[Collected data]
-.-.-

(* ===== verification/Examples.v ===== *)
(** * Concrete instances of the classification and configuration theorems

    Each theorem of [ContractFacts] and [Config] that has hypotheses is applied to
    an input where they hold, with the redactor and the duration parser instantiated. *)

From Stdlib Require Import Strings.Byte.
From S2P Require Import Prelude GoStrings GoErrors NamedList VaultBlob FailurePolicy MachineContract ContractFacts Config JumpChain.

(** An error with nothing but a text, and one from a broken pipe. *)
Definition ex_error (message : string) : sshError :=
  mkSSHError message None None false None None None None false false false false None None.
Definition ex_broken : sshError :=
  mkSSHError "write: broken pipe" None None false None None None None true false false false None None.
Definition ex_key_error (want : nat) : sshError :=
  mkSSHError "knownhosts: key is unknown" None None false (Some want) None None None
    false false false false None None.
Definition ex_exec : SSHContext := mkContext "web" "" "10.0.0.1" 22 "session" false false true.

#[local] Existing Instance ascii_case.
Abbreviation same := (λ s : string, s).

Lemma classify_never_success_witness :
  let f := Classify same HostKeyMismatch no_details in
  f_Exit f = 255%Z ∧ ProcessExit f ≠ 0%Z ∧ ProcessExit f ∈ policy_exits.
Proof.
  pose proof (classify_never_success same HostKeyMismatch no_details) as (_ & _ & _ & Hp & Hx).
  split_and!; [by vm_compute|exact Hp|by apply Hx].
Defined.

Lemma connection_lost_sound_witness :
  let f := ClassifySSH same false (Some ex_broken) ex_exec in
  f_Error f = CodeConnectionLost ∧ f_Outcome f = OutcomeUnknown ∧ f_Exit f = 255%Z.
Proof.
  pose proof (connection_lost_sound same false ex_broken ex_exec eq_refl)
    as [Ho Hl].
  split_and!; [by vm_compute|by apply Ho|by apply Hl].
Defined.

Lemma exit_for_error_witness :
  let ExitForError := ExitForError same false in
  ExitForError (Some (mkSSHError "" None None false None None None None false false false false None
    (Some 3%Z))) = 3%Z ∧ ExitForError (Some ex_broken) ≠ 0%Z.
Proof.
  pose proof (exit_for_error same false) as Hx. split.
  - by apply Hx.
  - apply Hx; done.
Defined.

Lemma host_key_errors_dominate_witness :
  let f := ClassifySSH same false (Some (ex_key_error 0)) ex_exec in
  f_Exit f = 255%Z ∧ f_Error f = CodeHostKeyUnknown.
Proof.
  pose proof (host_key_errors_dominate same false (ex_key_error 0) ex_exec eq_refl
    ltac:(right; by eexists)) as (_ & Hx & Hu).
  split; [exact Hx|by apply Hu].
Defined.

Lemma aggregate_exit_witness :
  let results := [mkResult true 0; mkResult false 0; mkResult false 255] in
  AggregateResultExit results = 1%Z.
Proof.
  apply (proj2 (aggregate_exit [mkResult true 0; mkResult false 0; mkResult false 255])
    [mkResult true 0] (mkResult false 0) [mkResult false 255]); [done|by repeat constructor|done].
Defined.

Definition ex_merge_local : Vault :=
  mkVault [mkConnection "web" "10.0.0.1" 22 "root" "" "" "" "" "";
           mkConnection "db" "10.0.0.2" 22 "root" "" "" "" "" ""] [mkSSHKey "k" "a"] None [].
Definition ex_merge_remote : Vault :=
  mkVault [mkConnection "web" "10.0.0.9" 22 "root" "" "" "" "" ""] [mkSSHKey "k" "a"] None [].

Lemma merge_remote_wins_witness :
  let report := snd (MergeVaultsWithReport "now" ex_merge_local ex_merge_remote) in
  mkConflict "web" "alias" "remote" ∈ mr_Conflicts report.
Proof.
  pose proof (merge_remote_wins "now" ex_merge_local ex_merge_remote) as Hm.
  do 4 (specialize (Hm ltac:(apply (bool_decide_unpack _); by vm_compute))).
  destruct (MergeVaultsWithReport "now" ex_merge_local ex_merge_remote) as [merged report].
  apply Hm. do 2 eexists. split_and!; [by vm_compute|by vm_compute|done].
Defined.

Lemma next_generation_monotone_witness :
  let g := NextVaultGeneration (Some (x02 :: replicate 80 x01)) (Doc 7%Z) in
  (7 < g)%Z.
Proof.
  pose proof (next_generation_monotone (Some (x02 :: replicate 80 x01)) (Doc 7%Z))
    as Hn.
  destruct Hn as (_ & Hn & _); [by vm_compute|]. apply Hn. by vm_compute.
Defined.

Lemma settings_duration_bounds_witness :
  let d := parseSettingsDuration (λ _, Some 5%Z) "5ns" hour in (0 < d ≤ max_int)%Z.
Proof.
  apply (settings_duration_bounds (λ _, Some 5%Z) "5ns" hour); [by vm_compute|].
  intros s d [= <-]. by vm_compute.
Defined.

(** A redirect from an old name, and the aliases a pattern selects. *)
Definition ex_host (name jump : string) : Connection := mkConnection name "h" 22 "u" "" "" "" "" jump.
Definition ex_hosts : Vault := mkVault [ex_host "web" "gate"; ex_host "gate" ""] [] None [].
Definition ex_redirects : Redirects := {["www" := "web"]}.

Example ex_chain : ResolveJumpChain ex_redirects ex_hosts (ex_host "db" "www") =
  Some (inr [ex_host "gate" ""; ex_host "web" "gate"; ex_host "db" "www"]).
Proof. vm_compute. reflexivity. Qed.

Lemma resolve_alias_sound_witness :
  "www" ≠ "" ∧ ResolveAlias ex_redirects ex_hosts "www" = (Some (ex_host "web" "gate"), "web") ∧
  rtc (redirect ex_redirects) "www" "web".
Proof.
  assert (ResolveAlias ex_redirects ex_hosts "www" = (Some (ex_host "web" "gate"), "web")) as Hr
    by (vm_compute; reflexivity).
  split_and!; [discriminate|exact Hr|].
  destruct (resolve_alias_sound ex_redirects ex_hosts "www" _ _ Hr ltac:(discriminate)) as (H & _ & _).
  apply (H _ eq_refl).
Defined.

Definition ex_glob (p n : string) : option bool := Some (bool_decide (p = "*") || bool_decide (p = n)).
Lemma match_aliases_selects_witness :
  MatchAliases ex_glob ex_hosts ["www"] ["*, other"] = Ok ["gate"; "web"; "www"; "other"] ∧
  NoDup ["gate"; "web"; "www"; "other"].
Proof.
  assert (MatchAliases ex_glob ex_hosts ["www"] ["*, other"] = Ok ["gate"; "web"; "www"; "other"]) as Hm
    by (vm_compute; reflexivity).
  split; [exact Hm|]. apply (match_aliases_selects ex_glob ex_hosts ["www"] ["www"] ["*, other"] _ Hm).
Defined.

-.-.-

▶ **WHAT NEEDS TO BE DONE**
Starting at the line that contains "Definition ex_redirects : Redirects", restate word for word every line through the last one in the records above. Return nothing else.

▶ **EXERCISE ANSWER**
Definition ex_redirects : Redirects := {["www" := "web"]}.

Example ex_chain : ResolveJumpChain ex_redirects ex_hosts (ex_host "db" "www") =
  Some (inr [ex_host "gate" ""; ex_host "web" "gate"; ex_host "db" "www"]).
Proof. vm_compute. reflexivity. Qed.

Lemma resolve_alias_sound_witness :
  "www" ≠ "" ∧ ResolveAlias ex_redirects ex_hosts "www" = (Some (ex_host "web" "gate"), "web") ∧
  rtc (redirect ex_redirects) "www" "web".
Proof.
  assert (ResolveAlias ex_redirects ex_hosts "www" = (Some (ex_host "web" "gate"), "web")) as Hr
    by (vm_compute; reflexivity).
  split_and!; [discriminate|exact Hr|].
  destruct (resolve_alias_sound ex_redirects ex_hosts "www" _ _ Hr ltac:(discriminate)) as (H & _ & _).
  apply (H _ eq_refl).
Defined.

Definition ex_glob (p n : string) : option bool := Some (bool_decide (p = "*") || bool_decide (p = n)).
Lemma match_aliases_selects_witness :
  MatchAliases ex_glob ex_hosts ["www"] ["*, other"] = Ok ["gate"; "web"; "www"; "other"] ∧
  NoDup ["gate"; "web"; "www"; "other"].
Proof.
  assert (MatchAliases ex_glob ex_hosts ["www"] ["*, other"] = Ok ["gate"; "web"; "www"; "other"]) as Hm
    by (vm_compute; reflexivity).
  split; [exact Hm|]. apply (match_aliases_selects ex_glob ex_hosts ["www"] ["www"] ["*, other"] _ Hm).
Defined.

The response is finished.